## Aim of the task
Comb through the entries for "Module" and pull out each line that holds it.

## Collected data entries
■ ■ ■ ■

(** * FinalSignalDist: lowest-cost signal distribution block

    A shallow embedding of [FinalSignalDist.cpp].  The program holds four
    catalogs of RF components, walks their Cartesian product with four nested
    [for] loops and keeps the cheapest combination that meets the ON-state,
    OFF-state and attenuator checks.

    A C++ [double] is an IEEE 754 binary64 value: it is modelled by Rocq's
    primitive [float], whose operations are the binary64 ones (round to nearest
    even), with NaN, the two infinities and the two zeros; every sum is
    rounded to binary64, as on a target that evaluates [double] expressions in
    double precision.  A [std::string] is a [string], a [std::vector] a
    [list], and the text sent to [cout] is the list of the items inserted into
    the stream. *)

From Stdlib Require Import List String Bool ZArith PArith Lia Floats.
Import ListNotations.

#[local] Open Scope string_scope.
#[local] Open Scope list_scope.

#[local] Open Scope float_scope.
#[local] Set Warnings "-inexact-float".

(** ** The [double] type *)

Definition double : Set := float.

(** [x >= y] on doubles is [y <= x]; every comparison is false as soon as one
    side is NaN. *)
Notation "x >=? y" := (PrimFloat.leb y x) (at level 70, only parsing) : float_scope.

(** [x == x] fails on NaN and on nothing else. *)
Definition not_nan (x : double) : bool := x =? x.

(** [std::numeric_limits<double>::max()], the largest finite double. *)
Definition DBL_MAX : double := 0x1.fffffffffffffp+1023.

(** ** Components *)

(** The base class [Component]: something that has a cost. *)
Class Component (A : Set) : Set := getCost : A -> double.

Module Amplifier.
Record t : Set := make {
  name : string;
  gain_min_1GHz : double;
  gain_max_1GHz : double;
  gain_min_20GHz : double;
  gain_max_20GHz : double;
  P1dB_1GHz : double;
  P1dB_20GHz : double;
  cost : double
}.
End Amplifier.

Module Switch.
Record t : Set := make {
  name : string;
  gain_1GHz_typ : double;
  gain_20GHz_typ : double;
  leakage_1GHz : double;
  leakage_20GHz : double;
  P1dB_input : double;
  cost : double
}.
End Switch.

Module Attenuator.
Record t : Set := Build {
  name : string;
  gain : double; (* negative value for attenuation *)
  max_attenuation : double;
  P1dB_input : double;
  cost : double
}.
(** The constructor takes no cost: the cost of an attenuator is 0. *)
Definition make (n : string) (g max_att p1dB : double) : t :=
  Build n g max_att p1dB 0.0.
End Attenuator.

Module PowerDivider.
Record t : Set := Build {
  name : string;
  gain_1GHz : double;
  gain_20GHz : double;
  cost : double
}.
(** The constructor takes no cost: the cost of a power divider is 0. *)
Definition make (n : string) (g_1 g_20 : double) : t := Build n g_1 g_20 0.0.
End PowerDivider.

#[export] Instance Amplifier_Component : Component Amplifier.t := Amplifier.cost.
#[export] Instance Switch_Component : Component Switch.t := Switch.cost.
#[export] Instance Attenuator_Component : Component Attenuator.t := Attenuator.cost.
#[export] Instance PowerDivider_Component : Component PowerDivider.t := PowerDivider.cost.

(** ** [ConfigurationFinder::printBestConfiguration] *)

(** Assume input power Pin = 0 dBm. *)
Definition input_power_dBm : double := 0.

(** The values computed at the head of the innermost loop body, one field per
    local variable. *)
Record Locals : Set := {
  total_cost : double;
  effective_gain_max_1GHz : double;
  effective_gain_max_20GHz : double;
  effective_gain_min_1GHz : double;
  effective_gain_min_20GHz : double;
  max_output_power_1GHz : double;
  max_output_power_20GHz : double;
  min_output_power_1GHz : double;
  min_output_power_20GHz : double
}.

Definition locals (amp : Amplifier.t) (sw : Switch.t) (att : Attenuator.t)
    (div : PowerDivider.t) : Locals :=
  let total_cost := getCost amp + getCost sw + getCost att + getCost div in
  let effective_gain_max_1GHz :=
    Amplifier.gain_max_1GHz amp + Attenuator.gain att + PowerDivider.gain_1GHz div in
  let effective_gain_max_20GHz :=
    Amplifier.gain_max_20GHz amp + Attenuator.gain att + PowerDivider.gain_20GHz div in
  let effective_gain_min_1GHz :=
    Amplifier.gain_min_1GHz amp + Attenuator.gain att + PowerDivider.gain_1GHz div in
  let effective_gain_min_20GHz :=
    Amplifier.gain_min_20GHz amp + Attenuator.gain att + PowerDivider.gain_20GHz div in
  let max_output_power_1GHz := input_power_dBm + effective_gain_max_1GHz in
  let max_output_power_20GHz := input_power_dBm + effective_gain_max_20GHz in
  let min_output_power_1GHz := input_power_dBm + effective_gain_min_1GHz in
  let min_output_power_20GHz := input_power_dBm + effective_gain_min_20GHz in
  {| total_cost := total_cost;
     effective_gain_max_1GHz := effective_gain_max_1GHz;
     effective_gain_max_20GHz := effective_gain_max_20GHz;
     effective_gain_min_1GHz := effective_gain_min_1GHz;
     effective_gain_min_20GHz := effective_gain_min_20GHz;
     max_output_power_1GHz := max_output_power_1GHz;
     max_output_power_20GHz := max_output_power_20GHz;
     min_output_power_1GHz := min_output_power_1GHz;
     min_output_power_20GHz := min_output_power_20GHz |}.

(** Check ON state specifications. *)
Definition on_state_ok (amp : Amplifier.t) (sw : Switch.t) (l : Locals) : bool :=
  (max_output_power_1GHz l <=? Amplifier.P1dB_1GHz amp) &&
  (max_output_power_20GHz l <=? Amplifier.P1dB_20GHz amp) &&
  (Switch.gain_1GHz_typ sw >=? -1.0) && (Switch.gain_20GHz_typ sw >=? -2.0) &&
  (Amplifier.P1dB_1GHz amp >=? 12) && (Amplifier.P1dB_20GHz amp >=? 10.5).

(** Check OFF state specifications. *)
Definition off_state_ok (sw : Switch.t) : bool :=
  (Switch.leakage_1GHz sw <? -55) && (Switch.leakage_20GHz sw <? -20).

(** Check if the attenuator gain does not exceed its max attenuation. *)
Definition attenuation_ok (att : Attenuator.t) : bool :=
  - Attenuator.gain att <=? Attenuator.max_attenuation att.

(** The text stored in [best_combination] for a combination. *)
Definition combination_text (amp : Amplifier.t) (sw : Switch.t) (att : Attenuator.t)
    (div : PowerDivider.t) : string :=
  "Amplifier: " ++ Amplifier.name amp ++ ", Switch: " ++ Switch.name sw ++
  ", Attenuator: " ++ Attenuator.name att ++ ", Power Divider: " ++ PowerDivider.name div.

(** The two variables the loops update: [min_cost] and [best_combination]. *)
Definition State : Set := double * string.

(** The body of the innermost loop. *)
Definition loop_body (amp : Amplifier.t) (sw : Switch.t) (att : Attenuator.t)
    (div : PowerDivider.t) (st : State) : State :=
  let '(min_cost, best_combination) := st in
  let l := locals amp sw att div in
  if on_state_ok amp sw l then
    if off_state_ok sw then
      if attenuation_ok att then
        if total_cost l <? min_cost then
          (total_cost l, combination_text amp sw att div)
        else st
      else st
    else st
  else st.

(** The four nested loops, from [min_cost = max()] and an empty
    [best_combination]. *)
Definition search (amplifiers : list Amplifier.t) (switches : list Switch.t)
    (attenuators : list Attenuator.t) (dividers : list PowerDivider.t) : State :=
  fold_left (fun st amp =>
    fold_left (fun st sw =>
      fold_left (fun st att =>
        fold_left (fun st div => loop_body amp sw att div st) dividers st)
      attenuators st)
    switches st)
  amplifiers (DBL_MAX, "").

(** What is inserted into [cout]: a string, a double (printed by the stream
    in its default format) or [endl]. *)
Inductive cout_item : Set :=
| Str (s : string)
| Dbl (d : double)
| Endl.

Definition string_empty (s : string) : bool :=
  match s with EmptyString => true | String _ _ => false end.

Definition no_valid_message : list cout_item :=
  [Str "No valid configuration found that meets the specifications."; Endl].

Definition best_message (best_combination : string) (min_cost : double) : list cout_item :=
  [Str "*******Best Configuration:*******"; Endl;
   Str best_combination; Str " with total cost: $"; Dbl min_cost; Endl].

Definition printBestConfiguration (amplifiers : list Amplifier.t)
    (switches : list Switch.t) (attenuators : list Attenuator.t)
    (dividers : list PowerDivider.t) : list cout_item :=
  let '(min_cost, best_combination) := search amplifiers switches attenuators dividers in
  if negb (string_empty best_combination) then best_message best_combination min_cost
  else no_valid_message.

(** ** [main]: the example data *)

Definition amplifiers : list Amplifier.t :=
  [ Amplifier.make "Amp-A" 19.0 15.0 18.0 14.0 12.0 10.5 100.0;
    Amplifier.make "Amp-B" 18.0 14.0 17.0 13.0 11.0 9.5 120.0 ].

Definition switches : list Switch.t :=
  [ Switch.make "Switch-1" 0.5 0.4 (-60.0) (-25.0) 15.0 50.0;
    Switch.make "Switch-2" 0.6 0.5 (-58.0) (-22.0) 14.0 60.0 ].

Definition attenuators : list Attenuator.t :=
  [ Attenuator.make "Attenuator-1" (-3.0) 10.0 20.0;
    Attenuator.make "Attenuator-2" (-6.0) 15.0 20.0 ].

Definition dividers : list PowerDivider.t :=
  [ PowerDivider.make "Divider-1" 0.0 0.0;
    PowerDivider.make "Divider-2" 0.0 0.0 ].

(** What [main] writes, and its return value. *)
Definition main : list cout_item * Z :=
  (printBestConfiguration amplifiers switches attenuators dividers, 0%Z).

■ ■ ■ ■

## Result
Module Amplifier.
Module Switch.
Module Attenuator.
Module PowerDivider.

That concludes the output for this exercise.